Key kıyafetlerini düzeltip Sehun’un kapısını çaldı. Uzun çalışlar sonrası Sehun yorgun bir halde kapıyı açtı. Sorgusuz içeri geçen Key şemse bakan cam duvarların önündeki koltuğa oturup Sehun’a çevirdi kafasını.
“Görende küçük, minicik sehuncuk bütün gece çalıştığı için uyuyamadığı düşünecek Sehuniee. Ne oldu anlatmayacak mısın?” Sehun koltuğa oturup gözlerini kıstı. Derin bir soluk alıp yutkunduğunda âdemelmasındaki dalgalanma Key’in gözlerini kısıp kedi bakışlarını onda kitlemesini sağladı.
"Şemsin ileri gelenleri dün gece yaşanan olay nedeniyle sabaha kadar başımın etini yediler. Bundan sonra oyuncaklarının tasmasını sağlam bağladığından emin ol." Sehun başını eğip göz pınarlarını parmaklarıyla ovaladı.
"O konuyu artık kapatamaz mıyız Sehun? Elinde hediye edilecek yeni inci taneleri var mı diye sormak için geldim.

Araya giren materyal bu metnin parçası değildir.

Lemma blks_app bs cs : forall prev first, blks_ok prev first (bs ++ cs) <->
  blks_ok prev first bs /\ blks_ok (last_time prev (recs_of bs)) (first + zlen (recs_of bs)) cs.
Proof.
  induction bs as [|b bs IH]; intros prev first; cbn [app blks_ok]; [rewrite Z.add_0_r; tauto|]. rewrite IH, recs_cons, last_time_app, zlen_app.
  replace (first + zlen (bl_recs b) + zlen (recs_of bs)) with (first + (zlen (bl_recs b) + zlen (recs_of bs))) by lia. tauto.
Qed.

Lemma blk_zlen prev first b : zlen (blk_bytes prev first b) = BLOCK_HEADER_LEN + zlen b.1.2.
Proof. unfold blk_bytes. rewrite zlen_app. by rewrite BlockHeader_zlen. Qed.

Lemma blks_timed bs : forall prev first, blks_ok prev first bs -> timed prev (recs_of bs).
Proof. induction bs as [|b bs IH]; intros prev first; [done|]. intros ((_ & T & _) & B). rewrite recs_cons, timed_app. eauto. Qed.

(** The numbers of a block are in the range of its header. *)
Lemma blk_header_ok prev first b : 0 <= prev -> blk_ok prev first b -> 0 <= first < 2 ^ 64 -> BlockHeader_ok (blk_header prev first b).
Proof.
  intros Hp (N & T & _ & Hc & Hu) Hf. pose proof (raw_len (bl_recs b) prev). pose proof (zlen_nonneg (bl_recs b)).
  assert (u64 (first_time (bl_recs b))) as Ht.
  { destruct (bl_recs b) as [|r l]; [done|]. destruct T as (Hr & _). unfold u64. change (256 ^ Z.of_nat 8) with (2 ^ 64). cbn [first_time]. lia. }
  unfold BlockHeader_ok, u32, u64 in *. change (256 ^ Z.of_nat 4) with (2 ^ 32). change (256 ^ Z.of_nat 8) with (2 ^ 64) in *.
  cbn [blk_header b_records b_len_c b_len_u b_first_ts b_first_offset]. lia.
Qed.

(** ** One block read *)

Definition in_range (prev first : Z) (l : list Rec) : Prop := 0 <= prev /\ 0 <= first /\ first + zlen l < 2 ^ 64.

Lemma block_parts pre prev first b rest : blk_ok prev first b -> in_range prev first (bl_recs b) ->
  let data := pre ++ blk_bytes prev first b ++ rest in
  slice data (zlen pre) (zlen pre + BLOCK_HEADER_LEN) = Some (BlockHeader_encode (blk_header prev first b)) /\
  BlockHeader_decode (BlockHeader_encode (blk_header prev first b)) = Some (blk_header prev first b) /\
  slice data (zlen pre + BLOCK_HEADER_LEN) (zlen pre + BLOCK_HEADER_LEN + zlen b.1.2) = Some b.1.2.
Proof.
  intros B (Hp & H0 & Hf) data. pose proof (zlen_nonneg (bl_recs b)). pose proof (BlockHeader_zlen (blk_header prev first b)) as Lh. split_and!.
  - unfold data, blk_bytes. rewrite <- app_assoc, <- Lh. apply slice_app.
  - rewrite <- (app_nil_r (BlockHeader_encode _)). apply BlockHeader_reads. apply blk_header_ok; [done..|lia].
  - unfold data, blk_bytes. rewrite <- app_assoc, app_assoc, <- Lh, <- zlen_app. apply slice_app.
Qed.

Lemma block_read pre prev first b rest : blk_ok prev first b -> in_range prev first (bl_recs b) ->
  read_block_at (pre ++ blk_bytes prev first b ++ rest) (blk_row (zlen pre) prev first b) = Ok (blk_header prev first b, raw_of prev (bl_recs b)) /\
  last_block (pre ++ blk_bytes prev first b ++ rest) (blk_row (zlen pre) prev first b) = Ok (blk_header prev first b, raw_of prev (bl_recs b)).
Proof.
  intros B R. destruct (block_parts pre prev first b rest B R) as (E1 & E2 & E3). unfold read_block_at, last_block, read_at. cbn [r_file_offset blk_row r_len_c].
  rewrite E1. cbn [ok_or mbind outcome_bind]. rewrite E2. cbn [ok_or mbind outcome_bind]. cbn [blk_header b_len_c]. rewrite E3. cbn [ok_or mbind outcome_bind].
  destruct B as (_ & _ & Ed & _). fold (blk_header prev first b). rewrite Ed. done.
Qed.

Lemma whole_block_read pre prev first b rest : blk_ok prev first b -> in_range prev first (bl_recs b) ->
  whole_block (pre ++ blk_bytes prev first b ++ rest) (zlen pre) = Some (blk_header prev first b, raw_of prev (bl_recs b)).
Proof.
  intros B R. destruct (block_parts pre prev first b rest B R) as (E1 & E2 & E3). unfold whole_block. rewrite E1. cbn [mbind option_bind]. rewrite E2. cbn [mbind option_bind].
  destruct B as (N & T & Ed & Hc & Hu). cbn [blk_header b_records b_len_c]. rewrite (proj2 (Z.eqb_neq (zlen b.1.2) 0)) by lia.
  assert ((zlen (bl_recs b) =? 0) = false) as -> by (apply Z.eqb_neq; destruct (bl_recs b); [done|]; rewrite zlen_cons; pose proof (zlen_nonneg l); lia).
  cbn [orb]. rewrite E3. cbn [mbind option_bind]. fold (blk_header prev first b). rewrite Ed. cbn [mbind option_bind blk_header b_len_u b_records]. rewrite Z.eqb_refl. cbn [negb].
  pose proof (walked_records (bl_recs b) (S (length (raw_of prev (bl_recs b)))) [] prev 0 T) as W. cbn [app] in W. change (zlen (@nil Z)) with 0 in W.
  rewrite W by (pose proof (raw_length (bl_recs b) prev); lia). rewrite Z.add_0_l, Z.eqb_refl. done.
Qed.

Lemma scan_block_read prev first b select max L out : blk_ok prev first b -> in_range prev first (bl_recs b) -> Forall (readable L) (bl_recs b) ->
  scan_block p (blk_header prev first b) (raw_of prev (bl_recs b)) select max L out = Ok (select_recs select max first (bl_recs b) out, last_time prev (bl_recs b)).
Proof.
  intros (N & T & _) (Hp & H0 & Hf) F. unfold scan_block. cbn [blk_header b_first_offset b_first_ts].
  pose proof (scan_records select max L (bl_recs b) (S (length (raw_of prev (bl_recs b)))) [] prev first true out T Hp F H0 Hf) as R.
  cbn [app] in R. change (zlen (@nil Z)) with 0 in R. unfold first_time. destruct (bl_recs b) as [|r l]; [done|]. apply R. pose proof (raw_length (r :: l) prev). lia.
Qed.
(** The part in the middle of its session. *)
Lemma sample_inv : exists closed bs pend, part_inv Debug sample_mid.1 sample_mid.2 sample_header closed bs pend /\
  map entry_of (recs_of bs ++ pend) = sample_entries /\ adoptable sample_mid.2 closed (Some sample_config).
Proof.
  pose proof (PartWriter_create_inv Debug sample_header 26 Zstd (Some sample_config) sample_header_ok) as I0.
  assert (part_inv Debug sample_start.1 sample_start.2 sample_header [] [] []) as I1 by exact I0.
  destruct (appends_inv Debug sample_entries sample_start.1 sample_start.2 sample_header [] [] [] _ _ I1 sample_entries_ok ltac:(done) ltac:(done) sample_mid_runs sample_mid_fits) as (closed & bs & pend & I & E).
  exists closed, bs, pend. split; [exact I|]. split; [exact E|]. eapply adoptable_test; [exact I|]. vm_compute. reflexivity.
Qed.

(** Sealed with a record in memory. *)
Definition sample_footer : Footer := match (seal Debug sample_mid).2 with Ok ft => ft | _ => mkFooter 0 0 0 0 end.

Lemma seal_keeps_witness : exists closed bs pend, part_inv Debug sample_mid.1 sample_mid.2 sample_header closed bs pend /\ ft_records sample_footer = 4 /\
  pf_sealed (seal Debug sample_mid).1.2 = true /\
  exists r, PartReader_open Debug (seal Debug sample_mid).1.2 None = Ok r /\ pr_footer r = Some sample_footer /\
    answers Debug r (pf_data (seal Debug sample_mid).1.2) 7 (recs_of bs ++ pend).
Proof.
  destruct sample_inv as (closed & bs & pend & I & E & _). exists closed, bs, pend. split; [exact I|]. split; [vm_compute; reflexivity|].
  apply (seal_keeps Debug _ _ _ _ _ _ (seal Debug sample_mid).1.1 (seal Debug sample_mid).1.2 sample_footer None I).
  - vm_compute. reflexivity.
  - apply settler_fits_test. vm_compute. reflexivity.
Defined.
Lemma numbered_sorted l : risen l -> forall first, StronglySorted (λ x y, row_lt y x = false) (numbered first l).
Proof.
  induction 1 as [|r l _ IH F]; intros first; [constructor|]. cbn [numbered]. constructor; [apply IH|]. apply Forall_forall. intros x Hx.
  apply numbered_in in Hx as (L & i & r' & E & Et). rewrite Forall_lookup in F. specialize (F i r' E). unfold row_lt. cbn [fst snd]. rewrite Et.
  apply orb_false_iff. rewrite andb_false_iff, Z.eqb_neq, !Z.ltb_ge. lia.
Qed.

Lemma sorted_on {A} (R : relation A) (P : A -> Prop) `{forall x, Decision (P x)} l : StronglySorted R l -> StronglySorted R (filter P l).
Proof.
  induction 1 as [|x l _ IH F]; [constructor|]. rewrite filter_cons. destruct (decide (P x)); [|done]. constructor; [done|].
  rewrite Forall_forall in *. intros y [_ Hy]%list_elem_of_filter. by apply F.
Qed.

Lemma sorted_take {A} (R : relation A) l : forall n, StronglySorted R l -> StronglySorted R (take n l).
Proof.
  induction l as [|x l IH]; intros [|n] Sl; try constructor. - apply IH. by inversion Sl. - apply Forall_take. by inversion Sl.
Qed.

Lemma ordered which (P : Row -> Prop) `{forall x, Decision (P x)} l n : risen l ->
  in_time_order which (take n (filter P (numbered 0 l))) = take n (filter P (numbered 0 l)).
Proof. intros Rs. unfold in_time_order. destruct (is_every_stream which); [|done]. by apply sort_by_id, sorted_take, sorted_on, numbered_sorted. Qed.

(** ** A log of one stream read *)

Lemma stream_reads root bucket ds o dict readers which from max : stream_of_parts root bucket ds o -> risen (records_of (ds ++ opt_list o)) -> which_covers which None = true ->
  readers_fresh root dict readers -> exists readers', readers_fresh root dict readers' /\
  read_streams p root dict readers which from max = (readers', Ok (take (Z.to_nat max) (filter (λ x : Row, from <= x.1.2) (numbered 0 (records_of (ds ++ opt_list o)))))).
Proof.
  intros Sp Rs W Fr. unfold read_streams. rewrite (stream_parts _ _ _ _ Sp). destruct (stream_ids _ _ _ _ Sp) as [_ F2].
  assert (Forall2 (λ id (d : Held), file_of root id = Some d.1 /\ which_covers which id.1.1.2 = true) (ids_of root (bucket, None)) (ds ++ opt_list o)) as F.
  { eapply Forall2_impl; [exact F2|]. intros id d [E Ep]. by rewrite Ep. }
  destruct (read_parts_follow root dict which max _ _ (λ x : Row, from <= x.1.2) (read_step_offset max from) _ _ F 0 readers [] (sp_follow _ _ _ _ Sp) Fr) as (readers' & -> & Fr').
  exists readers'. split; [done|]. cbn [mbind outcome_bind app]. change (zlen (@nil Row)) with 0. rewrite Z.sub_0_r. by rewrite ordered.
Qed.

Lemma stream_reads_time root bucket ds o dict readers which from to max : stream_of_parts root bucket ds o -> risen (records_of (ds ++ opt_list o)) -> which_covers which None = true ->
  readers_fresh root dict readers -> exists readers', readers_fresh root dict readers' /\
  read_by_time_streams p root dict readers which from to max = (readers', Ok (take (Z.to_nat max) (filter (λ x : Row, from <= x.1.1 <= to) (numbered 0 (records_of (ds ++ opt_list o)))))).
Proof.
  intros Sp Rs W Fr. unfold read_by_time_streams. rewrite (stream_parts _ _ _ _ Sp). destruct (stream_ids _ _ _ _ Sp) as [_ F2].
  assert (Forall2 (λ id (d : Held), file_of root id = Some d.1 /\ which_covers which id.1.1.2 = true) (ids_of root (bucket, None)) (ds ++ opt_list o)) as F.
  { eapply Forall2_impl; [exact F2|]. intros id d [E Ep]. by rewrite Ep. }
  destruct (read_parts_follow root dict which max _ _ (λ x : Row, from <= x.1.1 <= to) (read_step_time max from to) _ _ F 0 readers [] (sp_follow _ _ _ _ Sp) Fr) as (readers' & -> & Fr').
  exists readers'. split; [done|]. cbn [mbind outcome_bind app]. change (zlen (@nil Row)) with 0. rewrite Z.sub_0_r. by rewrite ordered.
Qed.

(** The end of a stream is the number of its records. *)
Lemma highest_end_follow root ids ps : Forall2 (λ id (d : Held), file_of root id = Some d.1) ids ps -> forall first e, follow first ps -> e <= first ->
  highest_end p root ids e = Ok (match ps with [] => e | _ => first + zlen (records_of ps) end).
Proof.
  induction 1 as [|id d ids ps Ef _ IH]; intros first e Fo L; [done|]. cbn [highest_end]. destruct Fo as [(_ & _ & Op) Fo]. destruct (Op None) as (r & Eo & _ & _ & Es & _).
  rewrite Ef. cbn [ok_or mbind outcome_bind]. rewrite Eo, Es. cbn [mbind outcome_bind]. pose proof (zlen_nonneg d.2). rewrite (IH (first + zlen d.2)) by (done || lia).
  unfold records_of. cbn [map concat]. rewrite zlen_app. destruct ps; [cbn [map concat]; change (zlen (@nil Rec)) with 0|]; f_equal; lia.
Qed.
End Read.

Bilirsin şemsin en iyi parçaları senin altından sağlam çıkanlar oluyor. Bu kez nasıl bir şey var elinde bir bakmak istedim." Sehun olduğu yerden hışımla kalkıp Key'in yakasından tutup duvara kadar sürükledi. "Bana bak seni lanet olasıca piç kurusu! Bunca zamandır alttan alıp susuyorum diye bunu yapabileceğini sanmandan bıktım artık. Lanet olasıca sikinide alıp git buradan."
Yakası bırakılan Key soluk almaya çalışırken gözlerini kapatan sarı saçları arasından uzaklaşan Sehun'a baktı. Bunu elbette ödetecekti. Günü geldiğinde bu anı ona hatırlatacağından emindi.
Sehun penceresinden şemsin dışındaki manzaraya bakarken asağıda, kapıdaki hareketlenmeyi fark etti. Pencerenin sol tarafındaki algılayıcıyı devreye sokup görüntüyü yaklaştırdığında kapıda onu gördü. Kısa boylu esmer bir çocuğu içeriye sokturuyordu. İçeri giren çocuğun yaptığı işaret ve gülümsemesi kafasını karıştırdı.
Camda bir kaç yere dokunup küçük adamın bakış yönüne odaklandı ve karşısında melek gibi gülümsemesiyle ona bakan birini gördü. Kalbindeki hareketlenmeyle gülümseyip kolundaki cama uzatıp bileğindeki aletin tuşlarına baktı. Camdaki görüntü bileğindeki mini ekrana yansıdığında bir kaç tuşa daha bastı ve bir kod mırıldandı ağzına yaklaştırdığı alete.
ŞİMDİ OKUDUĞUN
Doğmayan Güneş (✓)
FanfictionFarklı bir dünya... Sarışınların esmerlere hükmettiği... Acımasız oyunların sahnelendiği ve Oyuncakların hep finalde çöpe gittiği... ♠♣ ♠♣ ♠♣ Doğmayan Güneş ♠♣ ♠♣ ♠♣ Ve Bir gün esmerler değişim için ayaklanır... Oysa Aşkta ihanet gibi kaderlerinde...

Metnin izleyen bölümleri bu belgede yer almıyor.